As stated in My August 23 blog post, income splitting as we currently know it, using dividends, is indeed dead. TOSI or Tax on Split Income, will go through more or less as originally proposed. The Government has said that they will tweak it to clarify its application and make it easier to administer but that’s all. Being on the front lines and dealing with auditors in the field, I can unequivocally state that this is going to create a tremendous compliance and reporting burden for small and medium businesses. And this reporting and compliance work will still be subject to attack by the CRA Audit Department, who will use all kinds of arguments which we, as taxpayers, will need to prove are wrong – an almost impossible task.
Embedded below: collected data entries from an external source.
(** The last reading, or the one before them all. *)
Definition latest (p : N) (l : list N) : N := default p (last l).

Lemma latest_cons p t l : latest p (t :: l) = latest t l.
Proof. unfold latest. rewrite last_cons. by destruct (last l). Qed.

Lemma rises_snoc p l t : rises p (l ++ [t]) = rises p l + (t - latest p l).
Proof.
  revert p. induction l as [|x l IH]; intros p; [unfold latest; simpl; lia|].
  simpl rises. rewrite IH, latest_cons. lia.
Qed.

Lemma latest_ge p l : Sorted N.le (p :: l) -> p <= latest p l.
Proof.
  revert p. induction l as [|t l IH]; intros p Hs; [done|].
  apply Sorted_inv in Hs as [Hs Hpt%HdRel_inv]. rewrite latest_cons.
  etrans; [done|by apply IH].
Qed.

(** Readings that never fall rise from the first to the last in total. *)
Lemma rises_sorted p l : Sorted N.le (p :: l) -> rises p l = latest p l - p.
Proof.
  revert p. induction l as [|t l IH]; intros p Hs; [unfold latest; simpl; lia|].
  apply Sorted_inv in Hs as [Hs Hpt%HdRel_inv]. simpl rises.
  rewrite IH, latest_cons by done. apply latest_ge in Hs. lia.
Qed.

(** A rise is never less than the overall difference. *)
Lemma rises_at_least p l : latest p l - p <= rises p l.
Proof.
  revert p. induction l as [|t l IH]; intros p; [unfold latest; simpl; lia|].
  specialize (IH t). simpl rises. rewrite latest_cons. lia.
Qed.

Section dropped.
Context {V : Type} `{MetricVecLaws V}.
Abbreviation Collector := (MetricsCollector V).
Implicit Types (c : Collector).

Lemma last_dropped_op op c :
  last_dropped_total (run_op c op)
  = match op_dropped op with Some (_, t) => t | None => last_dropped_total c end.
Proof.
  destruct op; cbn [run_op op_dropped].
  - simpl. by edestruct record_outcome_rest as (_ & _ & _ & _ & ?).
  - done.
  - simpl. by edestruct record_dropped_rest as (_ & _ & _ & _ & ?).
  - done.
  - by edestruct swept_rest as (_ & _ & _ & ?).
Qed.

Lemma dropped_op_other op c n : op_dropped op = None -> dropped (run_op c op) n = dropped c n.
Proof.
  unfold dropped. destruct op; cbn [run_op op_dropped]; intros; try done.
  - simpl. by edestruct record_outcome_rest as (_ & _ & _ & -> & _).
  - by edestruct swept_rest as (_ & _ & -> & _).
Qed.

Lemma dropped_record node t c n :
  wf_collector c ->
  dropped (collector_record_dropped_total node t c) n
  = if decide (node = n /\ last_dropped_total c < t)
    then Some (f64_add (default 0 (dropped c n)) (f64_of_N (t - last_dropped_total c)))
    else dropped c n.
Proof.
  intros Hwf. unfold collector_record_dropped_total, checked_sub, dropped.
  set (p := last_dropped_total c).
  destruct (N.leb_spec p t); [destruct (N.ltb_spec 0 (t - p))|].
  - unfold upd_dropped, set_last_dropped. cbn [oom_events_dropped_total]. rewrite mv_inc_by_value by (by rewrite wf_dropped).
    destruct (decide (node = n)) as [->|Hne].
    + rewrite decide_True by done. rewrite decide_True by (split; [done|lia]). done.
    + rewrite decide_False by congruence. rewrite decide_False by tauto. done.
  - rewrite decide_False by lia. done.
  - rewrite decide_False by lia. done.
Qed.
End dropped.

(** ** Properties *)

Section properties.
Context {V : Type} `{MetricVecLaws V}.
Abbreviation Collector := (MetricsCollector V).

Lemma wf_run_ops ops : wf_collector (run_ops ops (collector_new : Collector)).
Proof. apply tr_wf, tracked_ops, tracked_new. Qed.

(** The node counter over a history. *)
Lemma per_node_history (ops : list Op) (n : str) :
  per_node (run_ops ops (collector_new : Collector)) n
  = counted (filter (fun e => k_node (key_of_event e) = n) (events_of ops)).
Proof.
  induction ops as [|op ops IH] using rev_ind.
  - unfold per_node. simpl. by rewrite mv_new_value.
  - rewrite run_ops_snoc, per_node_op by apply wf_run_ops. unfold events_of.
    rewrite omap_app, filter_app, IH. cbn [omap list_omap].
    destruct (op_event op) as [e|]; [|by rewrite app_nil_r].
    rewrite filter_cons, filter_nil. case_decide; [by rewrite counted_snoc|by rewrite app_nil_r].
Qed.

(** no kill is ever lost from the node total: over any history, sweeps and pod
    deletions included, [oom_kills_per_node_total] of a node is the number of events
    recorded for it (exact up to [2^53], where an [f64] counter stops), and is absent
    exactly while there is none. *)
Theorem node_total_counts_every_kill (ops : list Op) (n : str) :
  per_node (run_ops ops (collector_new : Collector)) n
  = counted (filter (fun e => k_node (key_of_event e) = n) (events_of ops)).
Proof. apply per_node_history. Qed.

(** the resolution outcomes are classified and counted exactly: each failure counter
    holds the number of outcomes of that node with that reason over the whole history,
    [not_found] and [error] are the only reasons, and a success counts nowhere. *)
Theorem failures_count_each_reason (ops : list Op) (node reason : str) :
  failures (run_ops ops (collector_new : Collector)) node reason
  = counted (filter (fun no => no.1 = node /\ reason_of no.2 = Some reason)
               (omap op_outcome ops)).
Proof.
  induction ops as [|op ops IH] using rev_ind.
  - unfold failures. simpl. by rewrite mv_new_value.
  - rewrite run_ops_snoc, failures_op by apply wf_run_ops.
    rewrite omap_app, filter_app, IH. cbn [omap list_omap].
    destruct (op_outcome op) as [[n o]|]; [|by rewrite app_nil_r].
    rewrite filter_cons, filter_nil. cbn [fst snd].
    case_decide; [by rewrite counted_snoc|by rewrite app_nil_r].
Qed.

(** C23: the dropped-events counter advances by every rise of the kernel's total and never
    by a fall: over a history whose readings all name one node, its value is the sum of
    the rises from zero, exact below [2^53]; when the readings never fall that is the last
    reading. *)
Theorem dropped_counter_sums_the_rises (ops : list Op) (n : str) :
  Forall (fun nt => nt.1 = n) (omap op_dropped ops) ->
  rises 0 (totals_of ops) < 2 ^ 53 ->
  let value := default 0 (dropped (run_ops ops (collector_new : Collector)) n) in
  value = rises 0 (totals_of ops) /\
  (Sorted N.le (totals_of ops) -> value = latest 0 (totals_of ops)).
Proof.
  intros Hn Hb. cbv zeta.
  assert (default 0 (dropped (run_ops ops (collector_new : Collector)) n)
            = rises 0 (totals_of ops) /\
          last_dropped_total (run_ops ops (collector_new : Collector))
            = latest 0 (totals_of ops)) as [Hv _].
  { induction ops as [|op ops IH] using rev_ind.
    - unfold dropped. simpl. by rewrite mv_new_value.
    - unfold totals_of in *. rewrite omap_app, ?fmap_app in *. cbn [omap list_omap] in *.
      apply Forall_app in Hn as [Hn Hop]. rewrite run_ops_snoc.
      destruct (op_dropped op) as [[n' t]|] eqn:Eop; cycle 1.
      { rewrite app_nil_r in *. rewrite dropped_op_other by done.
        rewrite last_dropped_op, Eop. auto. }
      apply Forall_cons in Hop as [Hn' _]. cbn [fst fmap list_fmap snd] in *. subst n'.
      rewrite rises_snoc in Hb |- *. destruct IH as [IHv IHl]; [done|lia|].
      rewrite last_dropped_op, Eop. unfold latest at 2. rewrite last_snoc. split; [|done].
      destruct op; simplify_eq/=. rewrite dropped_record by apply wf_run_ops.
      rewrite IHl. case_decide as Hd.
      + cbn [default from_option id]. rewrite IHv. unfold f64_add.
        rewrite (f64_of_N_small (t - _)), f64_of_N_small by lia. done.
      + rewrite IHv. apply Decidable.not_and in Hd; [|by left]. destruct Hd; [done|lia]. }
  split; [done|]. intros Hs. rewrite Hv.
  rewrite rises_sorted; [by rewrite N.sub_0_r|].
  constructor; [done|]. destruct (totals_of ops); constructor. lia.
Qed.
End properties.

(** ** Concrete runs *)

Lemma node_total_counts_every_kill_witness :
  per_node (run_ops (sample_ops ++ [OpSweep 9000 3600]) mapped_new) (lit "node-1") = Some 2.
Proof. etrans; [apply (node_total_counts_every_kill (V:=MapVec))|by vm_compute]. Defined.

Lemma failures_count_each_reason_witness :
  let ops := [OpOutcome (lit "n") NotFoundOutcome; OpOutcome (lit "n") NotFoundOutcome;
              OpOutcome (lit "n") (Failed (anyhow (lit "api down")))] in
  failures (run_ops ops mapped_new) (lit "n") (lit "not_found") = Some 2.
Proof. etrans; [apply (failures_count_each_reason (V:=MapVec))|by vm_compute]. Defined.

(** Readings 7, 2, 7: the fall is skipped, and the climb back is counted again. *)
Lemma dropped_counter_sums_the_rises_witness :
  let ops := OpDropped (lit "n") <$> [7; 2; 7] in
  default 0 (dropped (run_ops ops mapped_new) (lit "n")) = 12.
Proof.
  intros ops.
  refine (eq_trans (proj1 (dropped_counter_sums_the_rises (V:=MapVec) ops (lit "n") _ _)) _).
  - subst ops. cbn. by repeat constructor.
  - by vm_compute.
  - by vm_compute.
Defined.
The Liberal Government also backed down on their recent proposal to prevent, what they described as, “conversion of income into capital gains”. Their proposal actually stood for taxing family transactions at double the tax rate of arm’s length transactions and taxing property on death at rates of up to 93%. Obviously, we view this reversal as very important in ensuring that the tax system treats business owners with some of the fairness received by employees. However, under the existing rules family businesses and family farms are still stuck with either paying tax on the sale to family members or making the purchaser family member pay double or quadruple the tax to pay off the business. A the same time the family could sell their business to outsiders on a tax-free basis without penalty to the purchaser. To be truthful, the rules under the proposed Sections 84.1 and 246.1 were horrendously unfair to all business owners, had retroactive effect and would have been insidious in their application to future transactions between family members and related companies. Good riddance. That being said, we think they may be reintroduced in the future in some form or another.
The proposals on the taxation of investment income in private corporations will generally proceed in accordance with the vague outlines offered in the original proposals. Yes, they have been limited in their application to investment income in excess of $50,000 per year. And this limit would be used up by an investment of $1,000,000 making a 5% return (as in the government’s example) or by an investment of $250,000 making 20%. What they have been silent on is what happens if you have an investment in say a rental property which breaks even for 10 years which you sell in the 10th year for a taxable capital gain of $300,000: do you get to average the gain over the previous 10 years when you made nothing or do you pay the super-tax in year 10 on the gain received? They also clarified that existing investments would be “grandfathered” so they would be taxed under the old rules. But what happens if you sell one investment and replace it with another one (i.e. –is that a continuation of the old investment and grandfathered or is it a new investment and subject to the new rules)? And what happens if you have some investments making 20% and others making 5% – do we get to choose which one gets to be subject to the old rules and which one subject to the new rules? There is so much we just don’t know.
So, where do we stand? We really have no idea what we are going to end up with. That leaves us with hoping for the best but preparing for the worst. If we do not get more information soon, we will need to begin taking further steps to protect our clients from the possible loss of their family capital gains exemptions (LCGEs).
Let’s hope we get some clarity soon.